### WHAT NEEDS TO BE DONE:
Would you return, word for word, the lines of the data below from the line with "rewrite lev_cons, IH." through the line with "revert b. induction a as [| a1", and no others?

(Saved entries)
——

(** * The gas-watcher registry of discord-stock-ticker (gas_request.go)

    A shallow embedding of the three HTTP handlers of [gas_request.go]
    ([AddGas], [DeleteGas], [GetGas]) and of the helper [addGas], with the
    properties of the registry proved over it.

    Every handler of the source takes the manager's lock for its whole
    body ([m.Lock(); defer m.Unlock()]), so a handler is modelled as one
    atomic transition [State -> ResponseWriter * State].  Effects that the
    source performs in sequence (logging, the gauge, the map, the watcher
    goroutines) are recorded in order in the [trace] of the state. *)

From stdpp Require Import gmap strings list fin_maps pretty.
From Stdlib Require Import ZArith Ascii String.

Local Open Scope Z_scope.

(** ** Strings *)

(** [strings.ToUpper] on a key of ASCII bytes: the letters [a]..[z] are
    mapped to [A]..[Z] and every other byte is kept.  On a key with
    letters outside ASCII [strings.ToUpper] maps those too; such keys are
    outside this model, and the general theorems below use of [ToUpper]
    only that it is idempotent. *)
Definition upper_byte (c : ascii) : ascii :=
  let n := N_of_ascii c in
  if ((97 <=? n) && (n <=? 122))%N then ascii_of_N (n - 32) else c.

Fixpoint ToUpper (s : string) : string :=
  match s with
  | EmptyString => EmptyString
  | String c rest => String (upper_byte c) (ToUpper rest)
  end.

(** Go's [error] values: [None] is [nil], [Some msg] an error whose text is
    [msg]. *)
Definition error : Type := option string.

(** A call that returns [(value, err)]. *)
Inductive result (A : Type) : Type :=
| Ok (a : A)
| Err (e : string).
Arguments Ok {A} a.
Arguments Err {A} e.

(** ** The data model *)

(** [type GasRequest struct]: the json coming in from the request. *)
Module GasRequest.
Record t : Type := mk {
  Network : string;
  Token : string;
  Nickname : bool;
  Frequency : Z
}.
End GasRequest.

(** Modelled from the spec: [type Gas struct] is declared in gas.go, which
    is not part of this file.  Its fields here are those this file reads,
    [gas.Network], [gas.Nickname], [gas.Frequency] and the unexported
    [gas.token], and [watcher], the opaque handle to the running watcher
    that the spec gives every entry. *)
Module Gas.
Record t : Type := mk {
  Network : string;
  Nickname : bool;
  Frequency : Z;
  token : string;
  watcher : nat
}.
End Gas.

(** Modelled from the spec: the schema of the table [gases] is not
    declared in this file.  By the spec its columns are [id] (store-assigned
    primary key), [token], [nickname], [network] and [frequency].  A [Row]
    is a row without its [id]; the table is the finite map from the
    primary key to the row that has it. *)
Record Row : Type := mkRow {
  row_token : string;
  row_nickname : bool;
  row_network : string;
  row_frequency : Z
}.

(** The levels of [logger]. *)
Inductive Level : Type := LDebug | LInfo | LWarning | LError.

(** What a handler does besides answering, in the order it does it. *)
Inductive Event : Type :=
| Logged (lvl : Level) (msg : string)
| GaugeInc
| GaugeDec
| MapStore (key : string)
| MapDelete (key : string)
| WatcherStarted (h : nat)
| WatcherShutdown (h : nat).
(** *** StickerRule *)

(** What [StickerRule.check] computes: the first attachment is a
    sticker and either nothing is configured or some configured value
    equals the sticker id (as Python compares ints and bools). *)
Lemma StickerRule_check_spec (self : StickerRule.t) (m : Message) :
  StickerRule.check self m = true
  ↔ ∃ first rest st,
      attachments m = Some (first :: rest) ∧ sticker first = Some st
      ∧ (StickerRule.sticker_ids self = []
         ∨ ∃ v, v ∈ StickerRule.sticker_ids self ∧ Py.int_of v = sticker_id st).
Proof.
  unfold StickerRule.check.
  destruct (attachments m) as [[| first rest] |];
    try (split; [discriminate | intros (? & ? & ? & ? & _); discriminate]).
  destruct (sticker first) as [st |] eqn:Hst.
  - rewrite orb_true_iff, negb_true_iff, truthy_list_false, contains_spec.
    split.
    + intros Hcase. exists first, rest, st. repeat split; [done |].
      destruct Hcase as [-> | (v & Hin & Heq)]; [by left | right].
      exists v. by split.
    + intros (f & r & st' & Heq & Hst' & Hcase). simplify_eq.
      destruct Hcase as [-> | (v & Hin & Heq)]; [by left | right].
      exists v. by split.
  - split; [discriminate |].
    intros (f & r & st' & Heq & Hst' & _). simplify_eq.
Qed.

(** C7 (the code at the failing input).  A rule made from a list of
    ids, from one id or from the empty list behaves as described: with
    the empty list every sticker matches.  A rule made from [True]
    holds the list [[True]]: it matches the sticker with id 1 and
    no other, so a message whose first attachment is the sticker 2
    is rejected. *)
Theorem StickerRule_true_matches_only_sticker_1 :
  (∀ id, StickerRule.check (StickerRule.init (StickerRule.ArgList []))
           (with_sticker id) = true)
  ∧ StickerRule.sticker_ids (StickerRule.init (StickerRule.ArgBool true))
    = [Py.PBool true]
  ∧ (∀ id, StickerRule.check (StickerRule.init (StickerRule.ArgBool true))
             (with_sticker id) = true ↔ id = 1)
  ∧ StickerRule.check (StickerRule.init (StickerRule.ArgBool true))
      (with_sticker 2) = false.
Proof.
  split; [done |]. split; [done |]. split; [| by vm_compute].
  intros id. rewrite StickerRule_check_spec. simpl. split.
  - intros (f & r & st & Heq & Hst & Hcase). simplify_eq. simpl in *.
    destruct Hcase as [? | (v & Hin & Hv)]; [done |].
    apply list_elem_of_singleton in Hin. subst v.
    injection Hst as <-. simpl in Hv. lia.
  - intros ->. eexists _, _, _. repeat split. right.
    exists (Py.PBool true). split; [set_solver | done].
Qed.

End RuleFacts.

(** ** The edit distance *)

Section LevFacts.
Import UserRules UserRules.LevensteinRule.
Context {A : Type} `{EqDecision A}.
Implicit Types a b : list A.
Local Open Scope nat_scope.

Lemma lev_nil_l b : lev [] b = length b.
Proof. reflexivity. Qed.

Lemma lev_nil_r a : lev a [] = length a.
Proof. by destruct a. Qed.

Lemma lev_cons x y a b :
  lev (x :: a) (y :: b)
  = (lev a (y :: b) + 1) `min` ((lev (x :: a) b + 1) `min` (lev a b + cost x y)).
Proof. reflexivity. Qed.

Lemma cost_sym (x y : A) : cost x y = cost y x.
Proof. unfold cost. repeat case_decide; congruence. Qed.

Lemma cost_le_1 (x y : A) : cost x y ≤ 1.
Proof. unfold cost. case_decide; lia. Qed.

Lemma lev_sym a b : lev a b = lev b a.
Proof.
  revert b. induction a as [| x a IHa]; intros b.
  - by rewrite lev_nil_l, lev_nil_r.
  - induction b as [| y b IHb].
    + by rewrite lev_nil_l, lev_nil_r.
    + rewrite !lev_cons, IHb, (IHa (y :: b)), (IHa b), (cost_sym x y). lia.
Qed.

Lemma lev_diag a : lev a a = 0.
Proof.
  induction a as [| x a IH]; [done |].
  rewrite lev_cons, IH. unfold cost. rewrite decide_True by done. lia.
Qed.

Lemma lev_zero a b : lev a b = 0 → a = b.
Proof.
  revert b. induction a as [| x a IHa]; intros [| y b] Hz.
  - done.
  - rewrite lev_nil_l in Hz. simpl in Hz. lia.
  - rewrite lev_nil_r in Hz. simpl in Hz. lia.
  - rewrite lev_cons in Hz. unfold cost in Hz.
    destruct (decide (x = y)) as [-> | Hne]; [| lia].
    f_equal. apply IHa. lia.
Qed.

(** Two minima are equal when they have the same lower bounds. *)
Lemma nat_eq_by_lower_bounds (m n : nat) : (∀ k, k ≤ m ↔ k ≤ n) → m = n.
Proof.
  intros Hk. apply Nat.le_antisymm.
  - by apply Hk.
  - by apply Hk.
Qed.

Ltac min_bounds :=
  rewrite <- ?Nat.add_min_distr_r;
  apply nat_eq_by_lower_bounds; intros ?k;
  rewrite ?Nat.min_glb_iff; lia.

(** The recurrence on the last characters, which is the one the rows
    of [distance] follow. *)
Lemma lev_snoc a b x y :
  lev (a ++ [x]) (b ++ [y])
  = (lev (a ++ [x]) b + 1) `min` ((lev a (b ++ [y]) + 1) `min` (lev a b + cost x y)).
Proof.
  revert b. induction a as [| a1 a IHa]; intros b.
  - induction b as [| b1 b IHb].
    + simpl. pose proof (cost_le_1 x y). lia.
    + change (([] ++ [x])) with [x] in *.
      change ((b1 :: b) ++ [y]) with (b1 :: (b ++ [y])).
      rewrite !lev_cons, IHb, !lev_nil_l. simpl length.
      rewrite length_app. simpl length.
      pose proof (cost_le_1 x b1). pose proof (cost_le_1 x y).
      min_bounds.
  - induction b as [| b1 b IHb].
    + change (((a1 :: a) ++ [x])) with (a1 :: (a ++ [x])).
      pose proof (IHa []) as IH0.
      change ([] ++ [y]) with [y] in *.
      rewrite !lev_cons, IH0, !lev_nil_r. simpl length.
      rewrite length_app. simpl length.
      pose proof (cost_le_1 a1 y). pose proof (cost_le_1 x y).
      min_bounds.
    + change (((a1 :: a) ++ [x])) with (a1 :: (a ++ [x])) in *.
      change ((b1 :: b) ++ [y]) with (b1 :: (b ++ [y])).
      pose proof (IHa (b1 :: b)) as IH1. pose proof (IHa b) as IH2.
      change ((b1 :: b) ++ [y]) with (b1 :: (b ++ [y])) in IH1.
      rewrite !lev_cons, IHb, IH1, IH2, ?lev_cons.
      min_bounds.
Qed.

Lemma row_length a b i k : length (row a b i k) = S k.
Proof. unfold row. by rewrite length_fmap, length_seq. Qed.

Lemma row_lookup a b i k j :
  j ≤ k → row a b i k !! j = Some (lev (take j a) (take i b)).
Proof.
  intros Hj. unfold row. rewrite list_lookup_fmap, lookup_seq_lt by lia.
  reflexivity.
Qed.

Lemma row_S a b i k :
  row a b i (S k) = row a b i k ++ [lev (take (S k) a) (take i b)].
Proof. unfold row. by rewrite (seq_S (S k)), fmap_app. Qed.

Lemma partial_row_lookup a b i k n j :
  j ≤ k → partial_row a b i k n !! j = Some (lev (take j a) (take i b)).
Proof.
  intros Hj. unfold partial_row.
  rewrite lookup_app_l by (rewrite row_length; lia). by apply row_lookup.
Qed.

Lemma partial_row_full a b i n : partial_row a b i n n = row a b i n.
Proof. unfold partial_row. by rewrite Nat.sub_diag, app_nil_r. Qed.
(** With the clearing directive as the due expression, the promotion itself
    clears the due date of the head, which is no task of [rest]. *)
Lemma promotion_can_clear_the_head :
  default true (clear_due_on_rest clearing_cfg) = true
  /\ tasks_sorted (tasks_in (IInt 7) sample_store) = trash :: [dishes; mop; wipe]
  /\ ~ In (task_id trash) (map task_id [dishes; mop; wipe])
  /\ due trash = Some (mk_due "2024-01-01" "en")
  /\ fst (promote_queue clearing_cfg sample_world)
     = Ok (mk_summary "Chore Queue" status_ok (Some "02 trash"%string) (Some 1%nat)
                      (Some false))
  /\ log (snd (promote_queue clearing_cfg sample_world))
     = [GET_projects; GET_tasks (IInt 7);
        POST_task_due (IInt 2) "no due date" "en";
        POST_task_due (IInt 6) "no due date" "en"]
  /\ map (fun t => (task_id t, due t))
         (st_tasks (remote (snd (promote_queue clearing_cfg sample_world))))
     = [(IInt 1, None); (IInt 2, None); (IInt 3, None); (IInt 6, None)].
Proof.
  split; [reflexivity|]. split; [reflexivity|].
  split; [simpl; intros [H|[H|[H|[]]]]; discriminate|].
  repeat split; vm_compute; reflexivity.
Qed.

Example clearing_requests_of_sample :
  fst (promote_queue (queue_cfg "Chore Queue") sample_world)
  = Ok (promoted "Chore Queue" trash 1 true)
  /\ tasks_sorted (tasks_in (IInt 7) sample_store) = [trash; dishes; mop; wipe]
  /\ log (snd (promote_queue (queue_cfg "Chore Queue") sample_world))
     = [GET_projects; GET_tasks (IInt 7);
        POST_task_due (IInt 2) "today" "en";
        POST_task_due (IInt 6) "no due date" "en";
        GET_labels; POST_labels "@next"; POST_task_labels (IInt 2) [IInt 100]].
Proof. repeat split; reflexivity. Qed.
(** The revision of a slot after [n] further creations and drops: each
    of them is one [pg_atomic_add_fetch_u32] / [pg_atomic_fetch_add_u32]
    by 1. *)
Definition revision_after (n : nat) (rev : Z) : Z :=
  Nat.iter n (fun r => wrap32 (r + 1)) rev.

(** ** Auxiliary notions for the statements *)

(** The state in which a computation ends. *)
Definition final {S A} (o : outcome S A) : S :=
  match o with Ret _ s | Fail _ s => s end.

(** A step of the buddy allocator that leaves [seg->revision] alone. *)
Definition rev_stable {A} (m : M segst A) : Prop :=
  forall s, revision (sg (final (m s))) = revision (sg s).

(** The state of a segment before any chunk is made in it: the
    directory entry is the one of [s], and the range of the segment
    reads as zero, as it does after [fallocate] and [mmap] in
    [shmBufferCreateSegment]. *)
Definition blank_segment (size head : Z) (id : nat) (s : segst) : segst :=
  let mmap_ptr := shmBufferSegmentMmapPtr size head id in
  mkSegst (sg s) (clear_range mmap_ptr (mmap_ptr + size) (sm s)).

(** A request whose size computation
    [offsetof(data) + required + sizeof(uint32)] does not wrap around;
    its trailer lies inside the chunk it is given. *)
Definition plain_request (n : Z) : Prop :=
  0 <= n < 2 ^ 64 - chunk_hdrsz - magic_sz.

(** Every segment on the active list is made of chunks, as [seg_inv]
    describes them. *)
Definition active_segments_ok (size head : Z) (w : world) : Prop :=
  forall id, id ∈ active_segment_list w ->
    exists g cs,
      segments w !! id = Some g /\
      seg_inv (shmBufferSegmentMmapPtr size head id) size None cs (mkSegst g (wmem w)).

(** No free chunk of the segment has a free buddy of its own class:
    [lo] is the lower chunk of a pair of buddies of class [j]. *)
Definition coalesced (base : Z) (cs : list chunk_entry) : Prop :=
  forall lo j,
    (2 ^ (j + 1) | lo - base) ->
    (lo, j, true) ∈ cs -> (lo + 2 ^ j, j, true) ∈ cs -> False.

(** What the coalescing loop of [shmBufferFreeChunk] has done when it
    is left with the chunk [x'] of class [j'], having started from the
    chunk [x] of class [j]: the chunks outside [x'] are the same, the
    chunks merged into [x'] were free, and the buddy of [x'] is not a
    free chunk of class [j']. *)
Definition merged (base : Z) (x j : Z) (cs : list chunk_entry) (s : segst)
    (x' j' : Z) (cs' : list chunk_entry) (s' : segst) : Prop :=
  j <= j' /\ x' <= x /\ x + 2 ^ j <= x' + 2 ^ j' /\
  (forall e, ¬ (x' <= ce_addr e < x' + 2 ^ j') -> (e ∈ cs <-> e ∈ cs')) /\
  (forall e, e ∈ cs -> x' <= ce_addr e < x' + 2 ^ j' ->
             e = (x, j, false) \/ ce_free e = true) /\
  (forall b, ¬ (x' <= b < x' + 2 ^ j') -> load_chunk (sm s') b = load_chunk (sm s) b) /\
  bytes (sm s') = bytes (sm s) /\
  revision (sg s') = revision (sg s) /\
  (Z.land (x' - base) (2 ^ j') = 0 -> (x' + 2 ^ j', j', true) ∉ cs') /\
  (Z.land (x' - base) (2 ^ j') ≠ 0 -> (x' - 2 ^ j', j', true) ∉ cs').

——

### YOUR RESPONSE:
  rewrite lev_cons, IH. unfold cost. rewrite decide_True by done. lia.
Qed.

Lemma lev_zero a b : lev a b = 0 → a = b.
Proof.
  revert b. induction a as [| x a IHa]; intros [| y b] Hz.
  - done.
  - rewrite lev_nil_l in Hz. simpl in Hz. lia.
  - rewrite lev_nil_r in Hz. simpl in Hz. lia.
  - rewrite lev_cons in Hz. unfold cost in Hz.
    destruct (decide (x = y)) as [-> | Hne]; [| lia].
    f_equal. apply IHa. lia.
Qed.

(** Two minima are equal when they have the same lower bounds. *)
Lemma nat_eq_by_lower_bounds (m n : nat) : (∀ k, k ≤ m ↔ k ≤ n) → m = n.
Proof.
  intros Hk. apply Nat.le_antisymm.
  - by apply Hk.
  - by apply Hk.
Qed.

Ltac min_bounds :=
  rewrite <- ?Nat.add_min_distr_r;
  apply nat_eq_by_lower_bounds; intros ?k;
  rewrite ?Nat.min_glb_iff; lia.

(** The recurrence on the last characters, which is the one the rows
    of [distance] follow. *)
Lemma lev_snoc a b x y :
  lev (a ++ [x]) (b ++ [y])
  = (lev (a ++ [x]) b + 1) `min` ((lev a (b ++ [y]) + 1) `min` (lev a b + cost x y)).
Proof.
  revert b. induction a as [| a1 a IHa]; intros b.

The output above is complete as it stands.